Write each line again exactly as it is, from the opening line of the records below through the one containing "order; the instance", and add nothing.

The records |
************

(** X19: class records whose members are all [Int32] are read back
    whole.  The record body written as above and followed by the member
    values, little-endian, yields a new [Instance] whose class
    information holds the object id, the class name and the members by
    name in the order written, and whose values are the integers in that
    order; the instance is registered under the object id, the rest of
    the stream is left unread and nothing else in the context changes.
    This holds for the system class record (code 4), and for the class
    record (code 5) when the library id that follows the member types
    was registered by a library record; when it was not, the class
    record is refused with [UnresolvableLibraryId] before any value is
    read. *)
Theorem class_record_round_trip decode timezone_localizer mrh
    (ctx : DeserializationContext.t) (object_id library_id : Z)
    (name_bytes : list Z) (name : string) (members : list (list Z * string))
    (vs : list Z) (rest : list Z) :
  int32 object_id -> int32 library_id -> int32 (Z.of_nat (length members)) ->
  written_as decode (name_bytes, name) ->
  Forall (written_as decode) members ->
  Forall int32 vs -> length vs = length members ->
  SystemClassWithMembersAndTypesHandler decode timezone_localizer mrh ctx
    (class_record_head object_id name_bytes members ++ flat_map pack_l vs ++ rest)
  = Ok (Some [VObj (length (DeserializationContext.heap ctx))], true,
        with_instance ctx
          (ClassInfo.mk object_id name
             (map (fun m => MemberInfo.mk (snd m) int32_type) members) None) vs,
        rest)
  /\ (is_Some (DeserializationContext.library_id_name_mappings ctx !! library_id) ->
      ClassWithMembersAndTypesHandler decode timezone_localizer mrh ctx
        (class_record_head object_id name_bytes members ++ pack_l library_id
         ++ flat_map pack_l vs ++ rest)
      = Ok (Some [VObj (length (DeserializationContext.heap ctx))], true,
            with_instance ctx
              (ClassInfo.mk object_id name
                 (map (fun m => MemberInfo.mk (snd m) int32_type) members)
                 (Some library_id)) vs,
            rest))
  /\ (DeserializationContext.library_id_name_mappings ctx !! library_id = None ->
      ClassWithMembersAndTypesHandler decode timezone_localizer mrh ctx
        (class_record_head object_id name_bytes members ++ pack_l library_id ++ rest)
      = Raise (UnresolvableLibraryId library_id)).
Proof.
  intros Hid Hlib Hn Hname Hms Hvs Hlen.
  assert (forall rest',
            class_head_result decode ctx
              (class_record_head object_id name_bytes members ++ rest')
            = Ok (object_id, name,
                  map (fun name => MemberInfo.mk name int32_type) (map snd members),
                  rest')) as Hhead.
  { intros rest'. apply class_head_read; assumption. }
  assert (map (fun name => MemberInfo.mk name int32_type) (map snd members)
          = map (fun m => MemberInfo.mk (snd m) int32_type) members) as Hmap
    by apply map_map.
  split; [|split].
  - unfold SystemClassWithMembersAndTypesHandler.
    specialize (Hhead (flat_map pack_l vs ++ rest)). unfold class_head_result in Hhead.
    destruct (_ClassInfoReader decode _) as [[[[o n] mn] f]|e]; [|discriminate].
    cbn [mbind result_bind] in Hhead |- *.
    destruct (_MemberTypeInfoReader decode ctx mn f) as [[ms f']|e]; [|discriminate].
    cbn [mbind result_bind] in Hhead |- *. injection Hhead as -> -> -> ->.
    rewrite Hmap.
    apply (register_then_fill_int32 decode timezone_localizer mrh ctx
             (ClassInfo.mk object_id name _ None) (map snd members) vs rest).
    + cbn [ClassInfo.members]. symmetry. exact Hmap.
    + exact Hvs.
    + rewrite length_map. exact Hlen.
  - intros Hreg. unfold ClassWithMembersAndTypesHandler.
    specialize (Hhead (pack_l library_id ++ flat_map pack_l vs ++ rest)).
    unfold class_head_result in Hhead.
    destruct (_ClassInfoReader decode _) as [[[[o n] mn] f]|e]; [|discriminate].
    cbn [mbind result_bind] in Hhead |- *.
    destruct (_MemberTypeInfoReader decode ctx mn f) as [[ms f']|e]; [|discriminate].
    cbn [mbind result_bind] in Hhead |- *. injection Hhead as -> -> -> ->.
    match goal with
    | |- context [read (?x :: ?y :: ?z :: ?t :: ?r) 4] =>
        change (x :: y :: z :: t :: r) with (pack_l library_id ++ r)
    end.
    rewrite read_pack_l. cbn [mbind result_bind].
    pose proof (unpack_pack_l library_id [] Hlib) as Hu. rewrite app_nil_r in Hu.
    rewrite Hu. unfold DeserializationContext.library_id_resolvable.
    rewrite bool_decide_true by exact Hreg. cbn [negb]. rewrite Hmap.
    apply (register_then_fill_int32 decode timezone_localizer mrh ctx
             (ClassInfo.mk object_id name _ (Some library_id)) (map snd members) vs rest).
    + cbn [ClassInfo.members]. symmetry. exact Hmap.
    + exact Hvs.
    + rewrite length_map. exact Hlen.
  - intros Hreg. unfold ClassWithMembersAndTypesHandler.
    specialize (Hhead (pack_l library_id ++ rest)).
    unfold class_head_result in Hhead.
    destruct (_ClassInfoReader decode _) as [[[[o n] mn] f]|e]; [|discriminate].
    cbn [mbind result_bind] in Hhead |- *.
    destruct (_MemberTypeInfoReader decode ctx mn f) as [[ms f']|e]; [|discriminate].
    cbn [mbind result_bind] in Hhead |- *. injection Hhead as -> -> -> ->.
    match goal with
    | |- context [read (?x :: ?y :: ?z :: ?t :: ?r) 4] =>
        change (x :: y :: z :: t :: r) with (pack_l library_id ++ r)
    end.
    rewrite read_pack_l. cbn [mbind result_bind].
    pose proof (unpack_pack_l library_id [] Hlib) as Hu. rewrite app_nil_r in Hu.
    rewrite Hu. unfold DeserializationContext.library_id_resolvable.
    rewrite bool_decide_false by (rewrite Hreg; intros [x Hx]; discriminate).
    reflexivity.
Qed.

(** A context in which the library 2 is registered. *)
Definition LIB_CTX : DeserializationContext.t :=
  DeserializationContext.add_library_id_name_mapping 2 "Lib" DeserializationContext.init.

Lemma class_record_round_trip_witness :
  ClassWithMembersAndTypesHandler utf8_decode (fun d => d) (fun _ => None) LIB_CTX
    (class_record_head 1 [80] [([88], "X"); ([89], "Y")] ++ pack_l 2
     ++ flat_map pack_l [3; -4] ++ [11])
  = Ok (Some [VObj 0%nat], true,
        with_instance LIB_CTX
          (ClassInfo.mk 1 "P"
             [MemberInfo.mk "X" int32_type; MemberInfo.mk "Y" int32_type] (Some 2))
          [3; -4],
        [11]).
Proof.
  apply (proj1 (proj2 (class_record_round_trip utf8_decode (fun d => d) (fun _ => None)
                         LIB_CTX 1 2 [80] "P" [([88], "X"); ([89], "Y")] [3; -4] [11]
                         ltac:(unfold int32; lia) ltac:(unfold int32; lia)
                         ltac:(unfold int32; cbn; lia)
                         ltac:(split; [cbn; lia|reflexivity])
                         ltac:(repeat constructor; cbn; lia)
                         ltac:(repeat constructor; unfold int32; lia)
                         eq_refl))).
  exists "Lib". reflexivity.
Defined.

(** ** Bridging an array of 32-bit integers *)

(** The bridge [Bridge(result)] right after its creation: only the
    decoding result depends on the argument. *)
Definition bridge_over (r : DeserializationContext.t) : State.t :=
  State.mk r (State.world NEW_BRIDGE) (State._builtins NEW_BRIDGE)
    (State._p_class_to_cli_type_mappings NEW_BRIDGE)
    (State._p_class_to_cli_type_instance_mappings NEW_BRIDGE)
    (State._array_types NEW_BRIDGE) (State._namespaces NEW_BRIDGE)
    (State._objects NEW_BRIDGE).

Lemma init_bridge_over (d : nat) (r : DeserializationContext.t) :
  init (S d) r = Ok (bridge_over r).
Proof. vm_compute. reflexivity. Qed.

(** The array type of [Int32] elements this bridge makes, and the
    bridge once it has made it. *)
Definition INT32_ARRAY : CLITypeInstance :=
  ltac:(let r := eval vm_compute in
                 (_get_array_type 1 INT32 0 (bridge_over DeserializationContext.init)) in
        match r with Ok (?t, _) => exact t end).

Definition with_int32_array (r : DeserializationContext.t) : State.t :=
  ltac:(let t := eval vm_compute in (_get_array_type 1 INT32 0 (bridge_over r)) in
        match t with Ok (_, ?s) => exact s end).

Lemma int32_array_type (d : nat) (r : DeserializationContext.t) (object_id n : Z) :
  _get_cli_type_instance_for_array_info (S d)
    (ArrayInfo.mk object_id [n] [0] (Some BinaryArrayType.SINGLE) (Some int32_type))
    (bridge_over r)
  = Ok (INT32_ARRAY, with_int32_array r).
Proof. vm_compute. reflexivity. Qed.

Lemma convert_value_S (n : nat) (v : value) :
  _convert_value (S n) v = convert_body n (_convert_value n) v.
Proof. reflexivity. Qed.

Lemma convert_int32 (d : nat) (r : DeserializationContext.t) (z : Z) :
  _convert_value (S d) (VInt z) (with_int32_array r)
  = Ok (CLIBasicValue INT32 (PyInt z), with_int32_array r).
Proof.
  cbn [_convert_value]. unfold convert_body. msimpl. unfold cli.
  cbn [to_any State._builtins with_int32_array State.world].
  unfold Builtins.from_python_value.
  rewrite instantiate_intrinsic by reflexivity. reflexivity.
Qed.

Lemma convert_int32s (d : nat) (r : DeserializationContext.t) (vs : list Z) :
  Py.mapM (_convert_value (S d)) (map VInt vs) (with_int32_array r)
  = Ok (map (fun z => CLIBasicValue INT32 (PyInt z)) vs, with_int32_array r).
Proof.
  induction vs as [|z vs IH]; [reflexivity|].
  cbn [map Py.mapM]. unfold mbind at 1. unfold M_bind at 1.
  rewrite convert_int32. unfold mbind at 1. unfold M_bind at 1.
  rewrite IH. reflexivity.
Qed.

************

Written solution |
(** X19: class records whose members are all [Int32] are read back
    whole.  The record body written as above and followed by the member
    values, little-endian, yields a new [Instance] whose class
    information holds the object id, the class name and the members by
    name in the order written, and whose values are the integers in that
    order; the instance is registered under the object id, the rest of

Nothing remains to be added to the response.